◆ **EXERCISE MATERIAL**:
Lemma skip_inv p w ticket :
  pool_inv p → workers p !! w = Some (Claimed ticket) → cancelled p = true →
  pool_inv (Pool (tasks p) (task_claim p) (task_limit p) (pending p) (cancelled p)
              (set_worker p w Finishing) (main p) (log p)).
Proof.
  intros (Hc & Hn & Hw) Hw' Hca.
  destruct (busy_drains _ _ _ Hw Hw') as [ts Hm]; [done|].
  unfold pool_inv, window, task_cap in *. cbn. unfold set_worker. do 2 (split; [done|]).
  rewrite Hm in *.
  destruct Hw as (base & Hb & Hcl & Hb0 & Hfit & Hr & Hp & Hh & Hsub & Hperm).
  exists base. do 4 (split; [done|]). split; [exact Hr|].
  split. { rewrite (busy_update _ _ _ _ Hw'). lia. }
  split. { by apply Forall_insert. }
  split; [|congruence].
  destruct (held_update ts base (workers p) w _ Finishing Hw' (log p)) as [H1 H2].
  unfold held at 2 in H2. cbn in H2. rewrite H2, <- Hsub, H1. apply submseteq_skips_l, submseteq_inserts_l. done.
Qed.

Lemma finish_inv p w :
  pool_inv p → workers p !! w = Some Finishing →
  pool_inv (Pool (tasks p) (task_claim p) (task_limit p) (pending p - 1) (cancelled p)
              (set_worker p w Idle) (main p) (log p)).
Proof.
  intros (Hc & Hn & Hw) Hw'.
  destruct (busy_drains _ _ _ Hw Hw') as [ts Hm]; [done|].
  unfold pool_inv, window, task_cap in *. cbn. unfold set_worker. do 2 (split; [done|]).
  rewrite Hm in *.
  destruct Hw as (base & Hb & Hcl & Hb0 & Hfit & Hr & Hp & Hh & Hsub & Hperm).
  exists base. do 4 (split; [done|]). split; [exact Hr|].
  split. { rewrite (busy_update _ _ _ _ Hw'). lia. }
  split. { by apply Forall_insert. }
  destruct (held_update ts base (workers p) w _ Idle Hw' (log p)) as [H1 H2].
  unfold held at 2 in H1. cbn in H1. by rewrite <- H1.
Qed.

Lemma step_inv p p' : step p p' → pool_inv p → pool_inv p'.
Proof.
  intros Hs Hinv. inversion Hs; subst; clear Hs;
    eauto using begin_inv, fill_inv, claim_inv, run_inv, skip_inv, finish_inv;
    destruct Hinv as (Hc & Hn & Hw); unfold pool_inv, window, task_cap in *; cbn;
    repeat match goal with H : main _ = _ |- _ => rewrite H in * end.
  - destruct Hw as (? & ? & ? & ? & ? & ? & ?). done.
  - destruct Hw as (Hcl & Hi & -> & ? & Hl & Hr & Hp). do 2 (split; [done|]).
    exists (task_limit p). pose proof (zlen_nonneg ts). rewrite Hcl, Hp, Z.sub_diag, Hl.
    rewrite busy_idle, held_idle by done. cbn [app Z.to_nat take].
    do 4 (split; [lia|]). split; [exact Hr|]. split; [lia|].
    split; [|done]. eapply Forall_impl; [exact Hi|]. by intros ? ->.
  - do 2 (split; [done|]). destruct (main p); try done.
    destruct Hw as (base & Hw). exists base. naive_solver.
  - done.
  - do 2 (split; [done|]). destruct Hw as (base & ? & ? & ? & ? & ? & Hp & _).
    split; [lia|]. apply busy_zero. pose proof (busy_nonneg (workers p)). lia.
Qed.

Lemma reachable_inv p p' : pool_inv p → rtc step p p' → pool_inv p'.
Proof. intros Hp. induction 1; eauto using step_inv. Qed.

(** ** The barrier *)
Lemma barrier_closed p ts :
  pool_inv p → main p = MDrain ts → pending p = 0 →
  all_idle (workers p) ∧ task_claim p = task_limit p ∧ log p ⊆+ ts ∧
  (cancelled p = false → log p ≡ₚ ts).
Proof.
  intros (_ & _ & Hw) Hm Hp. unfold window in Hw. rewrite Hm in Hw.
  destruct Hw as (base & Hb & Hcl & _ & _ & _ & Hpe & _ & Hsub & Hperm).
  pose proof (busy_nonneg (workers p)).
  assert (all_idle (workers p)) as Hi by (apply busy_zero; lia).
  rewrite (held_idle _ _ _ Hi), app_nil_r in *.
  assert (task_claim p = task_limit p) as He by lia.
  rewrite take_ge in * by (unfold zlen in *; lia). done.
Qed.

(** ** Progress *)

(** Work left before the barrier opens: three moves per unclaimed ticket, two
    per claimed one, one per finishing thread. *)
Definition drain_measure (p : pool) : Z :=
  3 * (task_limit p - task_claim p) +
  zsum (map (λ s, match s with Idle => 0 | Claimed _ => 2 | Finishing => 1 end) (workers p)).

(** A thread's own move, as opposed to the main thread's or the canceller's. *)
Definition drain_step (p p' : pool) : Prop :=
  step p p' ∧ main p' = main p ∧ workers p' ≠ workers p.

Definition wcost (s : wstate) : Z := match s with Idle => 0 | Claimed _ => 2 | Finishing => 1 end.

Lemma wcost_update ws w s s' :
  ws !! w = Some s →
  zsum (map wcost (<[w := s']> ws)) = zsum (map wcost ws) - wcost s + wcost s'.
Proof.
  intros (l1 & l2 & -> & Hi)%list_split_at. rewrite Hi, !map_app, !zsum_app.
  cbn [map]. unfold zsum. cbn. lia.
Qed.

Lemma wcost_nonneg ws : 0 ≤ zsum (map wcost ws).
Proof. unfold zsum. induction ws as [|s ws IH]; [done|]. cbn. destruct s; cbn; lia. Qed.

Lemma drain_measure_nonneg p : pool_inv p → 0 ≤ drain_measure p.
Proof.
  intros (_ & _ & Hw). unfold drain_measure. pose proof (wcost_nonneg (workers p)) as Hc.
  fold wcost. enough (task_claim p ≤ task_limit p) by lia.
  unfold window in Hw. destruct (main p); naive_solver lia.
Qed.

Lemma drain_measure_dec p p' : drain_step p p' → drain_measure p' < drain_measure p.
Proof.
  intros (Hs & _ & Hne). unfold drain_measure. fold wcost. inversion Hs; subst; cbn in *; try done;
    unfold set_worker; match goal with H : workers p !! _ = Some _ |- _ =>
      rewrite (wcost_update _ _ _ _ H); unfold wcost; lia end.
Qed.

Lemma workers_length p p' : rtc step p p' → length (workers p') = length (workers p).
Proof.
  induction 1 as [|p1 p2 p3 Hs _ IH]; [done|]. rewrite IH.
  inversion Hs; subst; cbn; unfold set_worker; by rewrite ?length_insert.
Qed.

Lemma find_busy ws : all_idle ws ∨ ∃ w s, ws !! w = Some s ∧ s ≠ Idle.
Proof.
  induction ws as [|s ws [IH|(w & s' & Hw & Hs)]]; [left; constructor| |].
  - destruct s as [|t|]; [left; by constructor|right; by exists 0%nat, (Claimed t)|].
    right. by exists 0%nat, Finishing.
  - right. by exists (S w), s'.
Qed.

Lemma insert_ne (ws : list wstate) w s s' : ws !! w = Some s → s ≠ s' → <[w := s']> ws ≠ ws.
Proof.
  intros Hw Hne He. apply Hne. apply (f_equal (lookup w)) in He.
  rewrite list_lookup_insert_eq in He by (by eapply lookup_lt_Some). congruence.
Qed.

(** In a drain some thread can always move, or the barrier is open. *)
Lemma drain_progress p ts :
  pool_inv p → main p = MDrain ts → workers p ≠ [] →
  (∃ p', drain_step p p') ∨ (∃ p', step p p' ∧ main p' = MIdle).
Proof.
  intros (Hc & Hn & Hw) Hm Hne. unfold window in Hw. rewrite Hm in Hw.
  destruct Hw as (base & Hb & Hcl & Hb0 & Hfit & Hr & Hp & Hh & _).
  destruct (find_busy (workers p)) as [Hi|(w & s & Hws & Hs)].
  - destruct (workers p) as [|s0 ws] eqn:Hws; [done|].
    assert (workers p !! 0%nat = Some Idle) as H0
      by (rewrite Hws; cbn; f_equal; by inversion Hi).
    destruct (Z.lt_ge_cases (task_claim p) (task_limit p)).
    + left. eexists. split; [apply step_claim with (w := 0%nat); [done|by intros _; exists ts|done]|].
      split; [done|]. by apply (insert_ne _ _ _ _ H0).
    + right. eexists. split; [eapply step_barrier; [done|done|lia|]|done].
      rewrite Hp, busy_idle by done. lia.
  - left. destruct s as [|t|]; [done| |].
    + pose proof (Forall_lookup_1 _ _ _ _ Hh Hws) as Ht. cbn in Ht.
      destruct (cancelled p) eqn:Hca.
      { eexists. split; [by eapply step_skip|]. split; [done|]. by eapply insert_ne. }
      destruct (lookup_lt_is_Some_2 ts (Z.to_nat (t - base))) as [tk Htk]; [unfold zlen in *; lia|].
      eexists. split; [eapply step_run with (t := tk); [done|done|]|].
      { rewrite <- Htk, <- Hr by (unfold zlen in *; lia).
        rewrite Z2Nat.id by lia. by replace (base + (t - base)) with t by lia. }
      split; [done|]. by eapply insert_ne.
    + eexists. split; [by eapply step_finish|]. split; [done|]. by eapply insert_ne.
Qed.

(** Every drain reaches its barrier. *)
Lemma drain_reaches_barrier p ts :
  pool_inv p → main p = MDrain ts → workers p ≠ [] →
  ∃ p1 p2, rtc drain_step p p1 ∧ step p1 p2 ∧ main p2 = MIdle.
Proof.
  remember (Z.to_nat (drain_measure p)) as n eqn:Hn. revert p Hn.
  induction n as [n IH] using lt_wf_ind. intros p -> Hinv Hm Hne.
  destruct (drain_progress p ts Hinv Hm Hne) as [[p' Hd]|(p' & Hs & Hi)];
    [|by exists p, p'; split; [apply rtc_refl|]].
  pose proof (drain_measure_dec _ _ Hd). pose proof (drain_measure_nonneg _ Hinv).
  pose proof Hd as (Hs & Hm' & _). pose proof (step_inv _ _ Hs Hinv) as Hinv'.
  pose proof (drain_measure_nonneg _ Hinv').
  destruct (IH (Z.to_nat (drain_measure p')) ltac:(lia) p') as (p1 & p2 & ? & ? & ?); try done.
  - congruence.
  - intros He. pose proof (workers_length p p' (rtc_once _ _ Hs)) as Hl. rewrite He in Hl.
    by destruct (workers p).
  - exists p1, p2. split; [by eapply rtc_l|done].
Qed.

◆ **EXERCISE AIM**: Only the lines from the first line of the records through the one containing "destruct (held_update ts base (workers p) w _ Finishing" should be reproduced, exactly, with both of them included.

◆ **ANSWER TO THIS PROBLEM**:
Lemma skip_inv p w ticket :
  pool_inv p → workers p !! w = Some (Claimed ticket) → cancelled p = true →
  pool_inv (Pool (tasks p) (task_claim p) (task_limit p) (pending p) (cancelled p)
              (set_worker p w Finishing) (main p) (log p)).
Proof.
  intros (Hc & Hn & Hw) Hw' Hca.
  destruct (busy_drains _ _ _ Hw Hw') as [ts Hm]; [done|].
  unfold pool_inv, window, task_cap in *. cbn. unfold set_worker. do 2 (split; [done|]).
  rewrite Hm in *.
  destruct Hw as (base & Hb & Hcl & Hb0 & Hfit & Hr & Hp & Hh & Hsub & Hperm).
  exists base. do 4 (split; [done|]). split; [exact Hr|].
  split. { rewrite (busy_update _ _ _ _ Hw'). lia. }
  split. { by apply Forall_insert. }
  split; [|congruence].
  destruct (held_update ts base (workers p) w _ Finishing Hw' (log p)) as [H1 H2].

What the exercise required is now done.